O Instituto Albatroz, responsável pela execução do Projeto de Monitoramento de Praias das Bacias de Campos e Espírito Santo (PMP-BC/ES), da Petrobras, registrou o resgate de 20 pinguins-de-Magalhães (Spheniscus magellanicus) vivos desde o início da temporada de migração, iniciada em meados de junho. Os animais foram encontrados debilitados nas praias de Cabo Frio, Búzios e Arraial do Cabo, na Região dos Lagos, e encaminhados ao Centro de Reabilitação e Despetrolização (CRD), localizado em Araruama.
O Projeto de Monitoramento de Praias é realizado como condicionante do licenciamento ambiental federal das atividades de produção e escoamento de petróleo e gás natural da Petrobras, sob fiscalização do Ibama.
Migração anual exige atenção da população
Entre os meses de junho e outubro, os pinguins-de-Magalhães deixam a Patagônia em busca de alimento e de águas com temperaturas mais amenas. Durante esse deslocamento, muitos chegam ao litoral fluminense em estado de exaustão, doentes ou com quadro de hipotermia, tornando indispensável o atendimento especializado.
Ao localizar um pinguim, vivo ou morto, a recomendação é acionar imediatamente o Projeto de Monitoramento de Praias pelo telefone 0800 991 4800. O mesmo procedimento deve ser adotado caso sejam encontrados tartarugas marinhas, aves marinhas ou mamíferos marinhos nas praias monitoradas.
O que não fazer ao encontrar um pinguim
O Instituto Albatroz alerta que a população não deve tentar devolver o animal ao mar, alimentá-lo, tocá-lo ou colocá-lo em recipientes com água ou gelo.
Segundo a médica-veterinária do Instituto Albatroz, Daphne Goldberg, os animais encontrados nessas condições já apresentam elevado nível de estresse, medo e debilidade física. Ela ressalta ainda que manipular esses animais para fotografias pode agravar ferimentos e aumentar o sofrimento.
Caso o pinguim esteja nadando, a orientação é não se aproximar, pois ele pode estar descansando, procurando alimento ou tentando retornar naturalmente à faixa de areia.

Monitoramento diário em 25 praias
Na Região dos Lagos, o Instituto Albatroz executa o monitoramento em 25 praias, distribuídas ao longo de aproximadamente 54 quilômetros de litoral, abrangendo Cabo Frio, Búzios e parte de Arraial do Cabo.

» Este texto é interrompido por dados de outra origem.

(** ** The search *)

Fixpoint sum_loop (n : nat) (m : mem) (addr acc : Z) : Z :=
  match n with O => acc | S n => sum_loop n m (addr + 1) (acc + m addr) end.

Definition sum (m : mem) (addr len : Z) : Z := u8 (sum_loop (Z.to_nat len) m addr 0).

(** memcmp(p, s, 4) == 0, for a string constant s *)
Fixpoint same_bytes (m : mem) (p : Z) (s : list Z) : bool :=
  match s with [] => true | c :: s => (m p =? c) && same_bytes m (p + 1) s end.

Definition sig_mp : list Z := [95; 77; 80; 95].
Definition sig_pcmp : list Z := [80; 67; 77; 80].

Definition mp_at (m : mem) (p : Z) : bool := same_bytes m p sig_mp && (sum m p MP_SIZE =? 0).

(** The loop of mpsearch1 over [n] candidates from [p]. *)
Fixpoint mpsearch1_loop (n : nat) (m : mem) (p : Z) : option Z :=
  match n with
  | O => None
  | S n => if mp_at m p then Some p else mpsearch1_loop n m (p + MP_SIZE)
  end.

(** The candidates are addr, addr + 16, ... below addr + len. *)
Definition mpsearch1 (m : mem) (a len : Z) : option Z :=
  mpsearch1_loop (Z.to_nat ((len + MP_SIZE - 1) / MP_SIZE)) m (P2V a).

Definition bda : Z := P2V 0x400.

Definition mpsearch (m : mem) : option Z :=
  let p := Z.shiftl (Z.lor (Z.shiftl (m (bda + 0x0F)) 8) (m (bda + 0x0E))) 4 in
  match (if negb (p =? 0) then mpsearch1 m p 1024
         else
           let p := Z.lor (Z.shiftl (m (bda + 0x14)) 8) (m (bda + 0x13)) * 1024 in
           mpsearch1 m (u32 (p - 1024)) 1024) with
  | Some mp => Some mp
  | None => mpsearch1 m 0xF0000 0x10000
  end.

(** The configuration table, and *pmp. *)
Definition mpconfig (m : mem) : option (Z * Z) :=
  match mpsearch m with
  | None => None
  | Some mp =>
      if mp_physaddr m mp =? 0 then None
      else
        let conf := P2V (mp_physaddr m mp) in
        if negb (same_bytes m conf sig_pcmp) then None
        else if negb (conf_version m conf =? 1) && negb (conf_version m conf =? 4) then None
        else if negb (sum m conf (conf_length m conf) =? 0) then None
        else Some (conf, mp)
  end.

(** ** mpinit *)

(** The globals: cpus[i].apicid, ncpu, ioapicid, and the local ismp. *)
Record mpstate := mk_mpstate {
  apicids : list Z;
  ncpu : Z;
  ioapicid : Z;
  ismp : bool;
}.

(** One entry of the table at [p]: the new state, and p after the switch. *)
Definition mp_entry (m : mem) (p : Z) (s : mpstate) : mpstate * Z :=
  if m p =? MPPROC then
    (if ncpu s <? NCPU then
       mk_mpstate (<[Z.to_nat (ncpu s) := proc_apicid m p]> (apicids s)) (ncpu s + 1) (ioapicid s) (ismp s)
     else s, p + MPPROC_SIZE)
  else if m p =? MPIOAPIC then (mk_mpstate (apicids s) (ncpu s) (ioapic_apicno m p) (ismp s), p + MPIOAPIC_SIZE)
  else if (m p =? MPBUS) || (m p =? MPIOINTR) || (m p =? MPLINTR) then (s, p + 8)
  else (mk_mpstate (apicids s) (ncpu s) (ioapicid s) false, p).

(** The loop; [None] when the fuel runs out. *)
Fixpoint mp_loop (fuel : nat) (m : mem) (p e : Z) (s : mpstate) : option mpstate :=
  if p <? e then
    match fuel with
    | O => None
    | S fuel => let (s, p) := mp_entry m p s in mp_loop fuel m p e s
    end
  else Some s.

(** What mpinit does to the machine: its variables, lapic, and the writes to
    ports; [port] is the answer of inb(0x23). *)
Record mpresult := mk_mpresult { mp_vars : mpstate; mp_lapic : Z; mp_out : list (Z * Z) }.

Inductive mpoutcome :=
| MpOk (r : mpresult)
| MpPanic (msg : string)
| MpLoops.

Definition mpinit (fuel : nat) (port : Z) (m : mem) (s : mpstate) : mpoutcome :=
  match mpconfig m with
  | None => MpPanic "Expect to run on an SMP"
  | Some (conf, mp) =>
      let s := mk_mpstate (apicids s) (ncpu s) (ioapicid s) true in
      match mp_loop fuel m (conf + MPCONF_SIZE) (conf + conf_length m conf) s with
      | None => MpLoops
      | Some s =>
          if negb (ismp s) then MpPanic "Didn't find a suitable machine"
          else MpOk (mk_mpresult s (conf_lapicaddr m conf)
                       (if mp_imcrp m mp =? 0 then [] else [(0x22, 0x70); (0x23, Z.lor port 1)]))
      end
  end.

(** ** The search finds the first valid structure *)

Lemma mpsearch1_loop_spec n m p :
  match mpsearch1_loop n m p with
  | Some q => exists k, 0 <= k < Z.of_nat n /\ q = p + MP_SIZE * k /\ mp_at m q = true /\
                forall j, 0 <= j < k -> mp_at m (p + MP_SIZE * j) = false
  | None => forall j, 0 <= j < Z.of_nat n -> mp_at m (p + MP_SIZE * j) = false
  end.
Proof.
  revert p. induction n as [|n IH]; intros p; cbn [mpsearch1_loop]; [lia|].
  destruct (mp_at m p) eqn:E.
  - exists 0. rewrite Z.mul_0_r, Z.add_0_r. split_and!; [lia | lia | done | done | lia].
  - specialize (IH (p + MP_SIZE)).
    assert (Hj : forall j, 0 < j -> p + MP_SIZE * j = p + MP_SIZE + MP_SIZE * (j - 1)) by (unfold MP_SIZE; lia).
    assert (H0 : forall j, 0 <= j -> j <= 0 -> mp_at m (p + MP_SIZE * j) = false)
      by (intros j H1 H2; replace j with 0 by lia; by rewrite Z.mul_0_r, Z.add_0_r).
    destruct mpsearch1_loop as [q|].
    + destruct IH as (k & Hk & Hq & Hat & Hf). exists (k + 1). split_and!; [lia | lia | unfold MP_SIZE in *; lia | done|].
      intros j H. destruct (decide (j <= 0)); [apply H0; lia|]. rewrite Hj by lia. apply Hf. lia.
    + intros j H. destruct (decide (j <= 0)); [apply H0; lia|]. rewrite Hj by lia. apply IH. lia.
Qed.

(** ** The entries of the table *)

Inductive entry :=
| EProc (apicid : Z)
| EIoapic (apicno : Z)
| EOther (type : Z).

Definition entry_size (e : entry) : Z := match e with EProc _ => 20 | EIoapic _ => 8 | EOther _ => 8 end.

Definition entry_at (m : mem) (p : Z) (e : entry) : Prop :=
  match e with
  | EProc a => m p = MPPROC /\ m (p + 1) = a
  | EIoapic a => m p = MPIOAPIC /\ m (p + 1) = a
  | EOther t => m p = t /\ (t = MPBUS \/ t = MPIOINTR \/ t = MPLINTR)
  end.

(** The entries [l] fill the table from [p] to its end [e]. *)
Fixpoint table (m : mem) (p e : Z) (l : list entry) : Prop :=
  match l with
  | [] => e <= p
  | x :: l => p < e /\ entry_at m p x /\ table m (p + entry_size x) e l
  end.

Definition procs (l : list entry) : list Z := omap (fun x => match x with EProc a => Some a | _ => None end) l.

Fixpoint last_ioapic (l : list entry) (d : Z) : Z :=
  match l with [] => d | EIoapic a :: l => last_ioapic l a | _ :: l => last_ioapic l d end.

(** The entries [l] stand from [p] on, and the table goes on at [q]. *)
Fixpoint leads (m : mem) (p e : Z) (l : list entry) (q : Z) : Prop :=
  match l with
  | [] => p = q
  | x :: l => p < e /\ entry_at m p x /\ leads m (p + entry_size x) e l q
  end.

Lemma table_leads m p e l : table m p e l <-> exists q, leads m p e l q /\ e <= q.
Proof.
  revert p. induction l as [|x l IH]; intros p; cbn [table leads].
  - split; [intros H; by exists p | by intros (q & -> & H)].
  - rewrite IH. split; [intros (H1 & H2 & q & H3 & H4); by exists q | intros (q & (H1 & H2 & H3) & H4); split_and!; [done | done | by exists q]].
Qed.

(** What the entries [l] make of the variables. *)
Definition after (l : list entry) (s s' : mpstate) : Prop :=
  ncpu s' = Z.min (ncpu s + Z.of_nat (length (procs l))) NCPU /\
  take (Z.to_nat (ncpu s')) (apicids s') = take 8 (take (Z.to_nat (ncpu s)) (apicids s) ++ procs l) /\
  length (apicids s') = 8%nat /\ ioapicid s' = last_ioapic l (ioapicid s) /\ ismp s' = ismp s.

Lemma mp_entry_ok m p s x :
  entry_at m p x -> 0 <= ncpu s <= NCPU -> length (apicids s) = 8%nat ->
  exists s', mp_entry m p s = (s', p + entry_size x) /\ after [x] s s'.
Proof.
  unfold NCPU. intros Hx Hn Hl. unfold mp_entry. destruct x as [a|a|t]; cbn in Hx; destruct Hx as [Ht Ha].
  - rewrite Ht. cbn [Z.eqb MPPROC]. eexists. split; [done|]. unfold after, proc_apicid, NCPU. rewrite Ha. cbn [procs omap length last_ioapic].
    change (procs [EProc a]) with [a]. destruct (Z.ltb_spec (ncpu s) 8); cbn [apicids ncpu ioapicid ismp].
    + split_and!; try done; [cbn; lia | | by rewrite length_insert].
      replace (Z.to_nat (ncpu s + 1)) with (S (Z.to_nat (ncpu s))) by lia.
      rewrite (take_S_r _ _ a) by (apply list_lookup_insert_eq; lia). rewrite take_insert, decide_False by lia.
      rewrite (take_ge _ 8) by (rewrite length_app, length_take; cbn; lia). done.
    + split_and!; try done; [cbn; lia|]. replace (Z.to_nat (ncpu s)) with 8%nat by lia.
      rewrite take_app_le by (rewrite length_take; lia). by rewrite take_take.
  - rewrite Ht. cbn [Z.eqb MPPROC MPIOAPIC]. eexists. split; [done|]. unfold after, ioapic_apicno, NCPU. rewrite Ha.
    change (procs [EIoapic a]) with (@nil Z). cbn [apicids ncpu ioapicid ismp last_ioapic length].
    rewrite app_nil_r, take_take, Nat.min_r by lia. split_and!; done || lia.
  - exists s. unfold after, NCPU. change (procs [EOther t]) with (@nil Z). cbn [length last_ioapic].
    rewrite app_nil_r, take_take, Nat.min_r by lia. split; [|split_and!; done || lia].
    rewrite Ht. by destruct Ha as [-> | [-> | ->]].
Qed.

Lemma procs_cons x l : procs (x :: l) = procs [x] ++ procs l.
Proof. by destruct x. Qed.

Lemma last_ioapic_app l l' d : last_ioapic (l ++ l') d = last_ioapic l' (last_ioapic l d).
Proof. revert d. induction l as [|[a|a|t] l IH]; intros d; cbn [app last_ioapic]; done || apply IH. Qed.

Lemma after_cons x l s1 s2 s3 : 0 <= ncpu s1 <= NCPU -> after [x] s1 s2 -> after l s2 s3 -> after (x :: l) s1 s3.
Proof.
  unfold NCPU. intros Hn (A1 & A2 & A3 & A4 & A5) (B1 & B2 & B3 & B4 & B5). unfold after, NCPU in *. rewrite procs_cons, length_app.
  split_and!; [lia | | done | | congruence].
  - rewrite B2, A2, app_assoc. apply list_eq. intros i. rewrite !(lookup_take _ i). case_decide as Hi; [|done].
    set (u := take _ (apicids s1) ++ procs [x]). destruct (decide (i < length u)%nat) as [Hu|Hu].
    + rewrite !lookup_app_l by (rewrite ?length_take; lia). by rewrite lookup_take, decide_True by done.
    + by rewrite take_ge by lia.
  - rewrite B4, A4. change (x :: l) with ([x] ++ l). by rewrite last_ioapic_app.
Qed.

Lemma mp_loop_leads l fuel m p e q s :
  leads m p e l q -> 0 <= ncpu s <= NCPU -> length (apicids s) = 8%nat ->
  exists s', mp_loop (length l + fuel) m p e s = mp_loop fuel m q e s' /\ after l s s'.
Proof.
  revert p s. induction l as [|x l IH]; intros p s; cbn [leads length Nat.add].
  - intros -> Hn Hl. exists s. split; [done|]. unfold after. change (procs []) with (@nil Z). unfold NCPU in *.
    rewrite app_nil_r, take_take, Nat.min_r by lia. split_and!; done || (cbn; lia).
  - intros (Hp & Hx & Hr) Hn Hl. destruct (mp_entry_ok m p s x Hx Hn Hl) as (s1 & E & A). cbn [mp_loop].
    destruct (Z.ltb_spec p e); [|lia]. rewrite E. assert (A' := A). destruct A' as (A1 & _ & A3 & _). unfold NCPU in *.
    destruct (IH _ s1 Hr) as (s' & E' & A''); [lia | done|]. exists s'. split; [done|]. by eapply after_cons.
Qed.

As atividades são realizadas diariamente por técnicos e monitores especializados, utilizando caminhadas e quadriciclos para percorrer toda a extensão monitorada.
Conheça o Instituto Albatroz
Reconhecido como Organização da Sociedade Civil de Interesse Público (OSCIP), o Instituto Albatroz atua desde 2003 na conservação de albatrozes e petréis em parceria com o poder público, empresas pesqueiras e pescadores.
A instituição também coordena o Projeto Albatroz, patrocinado pela Petrobras por meio do Programa Petrobras Socioambiental, mantendo bases em Cabo Frio, Santos (SP), Itajaí, Florianópolis (SC) e Rio Grande (RS).